By: Chris Hartley
For the majority of SMBs , network hardware is only upgraded when it fails. Servers, switches, and software are often upgraded only when left with no other option, as opposed to being part of a plan or schedule. Is performance hindered by over-extending the use of legacy hardware? Just because an outdated hardware solution is still functioning doesn’t mean it should continue to be used. Conversely, just because the latest technology has become available, does not make it a necessity. Based on an analysis of your internal wireless network (WLAN), an SMB owner or manager must take inventory of current infrastructure and compare to emerging technologies before making an informed decision on any change that makes sense for the business.

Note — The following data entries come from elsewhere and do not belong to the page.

(** ** The options of Linux *)

Lemma get_last (a : string) n : (n < String.length a)%nat -> exists c, String.get n a = Some c.
Proof. revert n. induction a as [|c a IH]; intros n Hn; cbn in *; [lia|]. destruct n; [eauto|]. apply IH. lia. Qed.

Lemma wp_socket_mem_loop args i total s (Q : option Z -> eal_options -> Prop) :
  (forall r s', framed s s' -> Q r s') -> wp (socket_mem_loop args i total) Q s.
Proof.
  revert i total s. induction args as [|arg args IH]; intros i total s HQ; cbn [socket_mem_loop]; [wp_step; by apply HQ|].
  destruct (strtoul arg) as [[v rest] err]. wp_step. destruct (_ || _); wp_step; [by apply HQ|]. apply IH. intros r s' Hs'. by apply HQ.
Qed.

Lemma wp_socket_mem a s (Q : Z -> eal_options -> Prop) :
  a <> EmptyString -> (forall r s', framed s s' -> Q r s') -> wp (eal_parse_socket_mem a) Q s.
Proof.
  intros Ha HQ. unfold eal_parse_socket_mem. cbv zeta. destruct (Z.eqb_spec (Z.min (Z.of_nat (String.length a)) SOCKET_MEM_STRLEN) SOCKET_MEM_STRLEN) as [E|E];
    [wp_step; by apply HQ|]. change SOCKET_MEM_STRLEN with 80 in *.
  destruct (get_last a (Z.to_nat (Z.min (Z.of_nat (String.length a)) 80 - 1))) as [c ->].
  { destruct a; [done|]. cbn [String.length] in *. lia. }
  destruct (is_digit c); cbn [negb]; [|wp_step; by apply HQ]. case_bool_decide; [wp_step; by apply HQ|]. wp_step.
  apply wp_socket_mem_loop. intros [total|] s' Hs'; wp_step; by apply HQ.
Qed.

Lemma wp_linux_option opt optarg s (Q : args_result -> eal_options -> Prop) :
  safe_opt (opt, optarg) -> (forall r s', framed s s' -> Q r s') -> wp (eal_parse_linux_option opt optarg) Q s.
Proof.
  intros [Harg Hsafe] HQ. cbn [fst snd] in *.
  destruct opt; cbn [eal_parse_linux_option]; try (destruct (Harg eq_refl) as [a ->]); unfold need; wp_step; try (by apply HQ).
  - unfold eal_parse_base_virtaddr. destruct (strtoull16 a) as [[addr rest] err]. destruct (_ || _); wp_step; by apply HQ.
  - apply wp_socket_mem; [done|]. intros r s' Hs'. wp_step. by apply HQ.
  - unfold eal_parse_vfio_intr. destruct (find_name _ a); wp_step; by apply HQ.
Qed.

(** ** All options *)

Lemma inv_args_loop opts s (Q : args_result -> eal_options -> Prop) :
  opts_inv s -> Forall safe_opt opts -> (forall r s', r <> ARGS_OK -> Q r s') -> (forall s', opts_inv s' -> Q ARGS_OK s') ->
  wp (parse_args_loop sys opts) Q s.
Proof.
  intros HI Hs HN HY. revert s HI. induction Hs as [|[opt optarg] opts Ho Hs IH]; intros s HI; cbn [parse_args_loop]; [wp_step; auto|].
  case_bool_decide; [wp_step; by apply HN|]. wp_step. apply inv_common_option; [done|done|intros s'; wp_step; by apply HN|].
  intros r s' [-> | ->] HI'; [by apply IH|]. change (1 <? 0) with false. change (1 =? 0) with false. wp_step.
  apply wp_linux_option; [done|]. intros r s2 Hs2. destruct r; wp_step; [by apply HN..|]. apply IH. by apply (inv_framed s').
Qed.

(** What holds once the command line was accepted. *)
Record ready (s : eal_options) : Prop := Ready {
  rd_sized : sized (cores s);
  rd_master : 0 <= master_lcore (cores s) < 128 /\ lcore_role (cores s) !! Z.to_nat (master_lcore (cores s)) = Some ROLE_RTE;
  rd_count : lcore_count (cores s) = Z.of_nat (length (enabled (cores s)));
  rd_type : process_type (conf_of s) <> RTE_PROC_INVALID;
  rd_prefix : has_percent (hugefile_prefix (conf_of s)) = false;
  rd_memory : ~ (mem_parsed s = true /\ force_sockets (conf_of s) = true);
  rd_huge : no_hugetlbfs (conf_of s) = true -> force_sockets (conf_of s) = false /\ hugepage_unlink (conf_of s) = false;
  rd_devices : ~ (listed RTE_DEVTYPE_BLACKLISTED_PCI s /\ listed RTE_DEVTYPE_WHITELISTED_PCI s)
}.

Abbreviation D := (list_to_set (detected_below e 128) : cset).

(** The cores, once they are complete; the rest but the configuration is unchanged. *)
Definition completed (s s' : eal_options) : Prop := cores_inv e true (cores s') /\ framed (set_cores (cores s') s) s'.

Lemma inv_adjust s (Q : Z -> eal_options -> Prop) :
  opts_inv s -> D ∩ affinity sys <> ∅ ->
  (forall s', completed s s' -> 0 <= master_lcore (cores s') < 128 -> Q 0 s') -> wp (eal_adjust_config sys) Q s.
Proof.
  intros HI HA HQ. unfold eal_adjust_config, id. rewrite wp_bind, wp_gets, wp_bind.
  apply (wp_mono _ (fun _ s' => completed s s')).
  { pose proof (oi_cores s HI) as HC. destruct (core_parsed s); wp_step; [by split|].
    apply (inv_auto_detect e); [done..|]. intros c' HC' _. by split. }
  intros _ s1 H1. rewrite wp_bind. apply (wp_mono _ (fun _ s' => completed s s')).
  { case_bool_decide; wp_step; [|done]. destruct H1 as [? ?]. by split. }
  intros _ s2 [H2 F2]. rewrite wp_bind, wp_on_cores. apply (inv_default_master e); [done|]. intros c' HC' Hm. wp_step. apply HQ; [|done].
  destruct F2 as (F1 & F2 & F3 & F4 & F5 & F6). split; [done|]. by split_and!.
Qed.

Lemma wp_check s (Q : Z -> eal_options -> Prop) :
  sized (cores s) -> 0 <= master_lcore (cores s) < 128 ->
  Q (-1) s ->
  (lcore_role (cores s) !! Z.to_nat (master_lcore (cores s)) = Some ROLE_RTE -> process_type (conf_of s) <> RTE_PROC_INVALID ->
   has_percent (hugefile_prefix (conf_of s)) = false -> ~ (mem_parsed s = true /\ force_sockets (conf_of s) = true) ->
   (no_hugetlbfs (conf_of s) = true -> force_sockets (conf_of s) = false /\ hugepage_unlink (conf_of s) = false) -> Q 0 s) ->
  wp eal_check_common_options Q s.
Proof.
  intros Hsz Hm HN HY. unfold eal_check_common_options, id. rewrite wp_bind, wp_gets, wp_bind, wp_on_cores. set (i := Z.to_nat (master_lcore (cores s))) in *.
  destruct (lookup_lt_is_Some_2 (lcore_role (cores s)) i) as [r Hr]; [rewrite (proj1 Hsz); unfold i, RTE_MAX_LCORE; lia|].
  replace (master_lcore (cores s)) with (Z.of_nat i) at 1 by lia. apply (wp_get_role _ i r); [done|lia|].
  replace (set_cores (cores s) s) with s by (by destruct s). case_bool_decide; cbn [negb]; [|wp_step; done]. subst r.
  case_bool_decide; [wp_step; done|]. destruct (has_percent _); [wp_step; done|].
  destruct (mem_parsed s), (force_sockets (conf_of s)), (no_hugetlbfs (conf_of s)), (hugepage_unlink (conf_of s)); cbn [andb]; wp_step; auto;
    apply HY; naive_solver.
Qed.

Lemma inv_parse_args opts s (Q : args_result -> eal_options -> Prop) :
  opts_inv s -> Forall safe_opt opts -> D ∩ affinity sys <> ∅ ->
  (forall r s', r <> ARGS_OK -> Q r s') -> (forall s', ready s' -> Q ARGS_OK s') -> wp (eal_parse_args sys opts) Q s.
Proof.
  intros HI Hs HA HN HY. unfold eal_parse_args. rewrite wp_bind. apply inv_args_loop; [done|done|intros [] s' Hr; [wp_step; by apply HN..|done]|].
  intros s1 HI1. rewrite wp_bind. apply inv_adjust; [done|done|]. intros s2 [HC (F1 & F2 & F3 & F4 & F5 & F6)] Hm. change (negb (0 =? 0)) with false.
  cbv iota. rewrite wp_bind. apply wp_check; [apply HC|done|wp_step; by apply HN|]. intros H1 H2 H3 H4 H5.
  change (negb (0 =? 0)) with false. unfold id. wp_step. destruct (_ && _); wp_step; [by apply HN|]. apply HY.
  split; [apply HC|done|apply HC|done..|]. pose proof HI1 as [_ J1 J2 J3]. unfold listed in *. rewrite F5. cbn. tauto.
Qed.

(** The first pass over the log levels. *)
Lemma wp_log_level_parse opts s (Q : unit -> eal_options -> Prop) :
  Forall safe_opt opts -> (forall s', framed s s' -> Q tt s') -> wp (eal_log_level_parse sys opts) Q s.
Proof.
  intros Hs. revert s. induction Hs as [|[opt optarg] opts Ho Hs IH]; intros s HQ; cbn [eal_log_level_parse]; [wp_step; by apply HQ|].
  case_bool_decide; [wp_step; by apply HQ|]. rewrite wp_bind.
  apply (wp_mono _ (fun _ s' => framed s s')).
  - case_bool_decide; [subst opt|by wp_step]. destruct Ho as [Ha Ho]. cbn in Ha. destruct (Ha eq_refl) as [a ->]. cbn in Ho.
    cbn [eal_parse_common_option]. unfold need, handled. wp_step. apply wp_log_level; [done|]. intros r s' Hs'. by wp_step.
  - intros r s' Hs'. destruct (r <? 0); [wp_step; by apply HQ|]. apply IH. intros s2 Hs2. apply HQ. by eapply framed_trans.
Qed.
End Command.

(** The static variables before the first call. *)
Definition fresh (s : eal_options) : Prop :=
  sized (cores s) /\ master_lcore_parsed (cores s) = false /\ core_parsed s = false /\ b_used s = false /\ w_used s = false
  /\ devopt_list s = [].

Lemma wp_init_options sys e s opts (Q : args_result -> eal_options -> Prop) :
  fresh s -> Forall safe_opt opts -> (list_to_set (detected_below e 128) : cset) ∩ affinity sys <> ∅ ->
  (forall r s', r <> ARGS_OK -> Q r s') -> (forall s', ready s' -> Q ARGS_OK s') -> wp (eal_init_options sys e opts) Q s.
Proof.
  intros (H1 & H2 & H3 & H4 & H5 & H6) Hs HA HN HY. unfold eal_init_options, eal_reset_internal_config. wp_step.
  apply wp_log_level_parse; [done|]. intros s1 (F1 & F2 & F3 & F4 & F5 & F6). cbn in F1, F2, F3, F4, F5. wp_step. rewrite F1.
  apply inv_cpu_init; [done|done| |intros c' _; wp_step; by apply HN]. intros c' HC Hm. change (0 <? 0) with false. wp_step.
  apply (inv_parse_args sys e); [|done..]. split; unfold listed; cbn [core_parsed cores b_used w_used devopt_list set_cores]; rewrite ?F2, ?F3, ?F4, ?F5, ?H3, ?H4, ?H5, ?H6; [done|set_solver..|naive_solver].
Qed.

The best place to start is to determine what type of wireless hardware is currently deployed. Comparably few businesses are still utilizing legacy 802.11g hardware (introduced in 2003). These APs were cutting-edge technology of the time, but with limited speed (54Mbps) and concerns with security, any business would do well to sunset this technology sooner than later, due to strides that have been made in more recent years regarding wireless data speed and transmission.
The majority of Access Points operating in the market today are 802.11n (introduced in 2007). While not the most current iteration, these APs are solid and boast good data speed (theoretical up to 450Mbps – real world 240Mbps). To frame its advantages, it should be explained that the introduction of Wireless-N also opened up additional space in the spectrum for wireless data transmission. For the first time, this allowed four spatial streams in a channel width of 40 MHz (Wireless-G only allowed two special streams). This meant it could transmit four times the data simultaneously to wireless N clients. Accordingly, 802.11n standardized the technical specifications for MIMO devices (multiple-input multiple-output). Wireless N also boasted greatly improved security and coverage distance (approximately 75ft to 200ft in range), allowing for a better protected, faster network.
In 2013, the latest wireless standard was released – 802.11ac. The transition to Wireless-AC again greatly increased data speed (theoretical up to 1300Mbps – real world 720Mbps), running approximately three times faster than Wireless-N. Wireless-AC technology works in part by expanding the MIMO capabilities introduced by Wireless-N, allowing up to eight spatial streams for data transmission. While this new iteration does not increase wireless range per se, it does increase data rates at a particular range, so more data is delivered at a faster rate to that distance. This is accomplished by implementing another leap in technology – Beamforming. Beamforming is done by the access point, creating a smart-signal, aimed directly at the client once it’s detected. This allows for a focused signal to ‘beamed’ at the device, permitting a stronger, faster data connection.
The only drawback to Wireless-AC is the change in wireless adapters required to see the improvements. Until March of 2015, most devices being sold did not include the antenna configuration capable of using the improved data streams. This means that most devices would only run at Wireless-N speeds on a Wireless-AC access point. Cell phone designers, who typically face the most rapid changes in technology, were the first to release devices fully designed around the AC standard (iPhone 6 / Galaxy S5). Most other PC hardware producers followed, with Dell, Lenovo, and others incorporating the AC standard in all new 2015 hardware offerings.
So, should an SMB running Wireless-N upgrade to Wireless-AC now? It depends on the networking demands of the company as it applies to existing hardware. If all PCs/laptops have been replaced before computer manufacturers began embracing Wireless-AC in 2015, and the company’s Wireless-N Access Point is fairly new – the answer would be no. Under those circumstances, upgrading would show minimal immediate benefit; however, if a business has plans for a computer rollout, or the current Wireless-N AP is damaged or otherwise in need of being replaced, it would be wise to spend the additional difference (20-40% more) to upgrade to Wireless-AC. This would increase speeds for any AC-capable mobile devices in the office and leave the company poised to accommodate any other hardware replacements that may leverage the Wireless-AC standard.
So what will be the next wireless breakthrough to look out for? No one can say for sure, but current trends indicate the next generation in wireless data manipulation will expand from the radio frequency realm into the light spectrum. While data via light has been around for decades (fiber optic cabling), its incorporation into wireless data transmission is new. This new ‘Li-Fi’ technology will enhance current APs, but likely not replace them. Since light data transmission is limited to where light can go, it cannot pass through walls as Wi-Fi can, but could enhance and increase data speeds for any area that can be ‘lit-up’, allowing new devices fitted with light sensors to run on Li-Fi when available, or drop to Wi-Fi when required. This new technology could be tied into new LED ceiling light systems, allowing entire buildings to be easily covered with signal.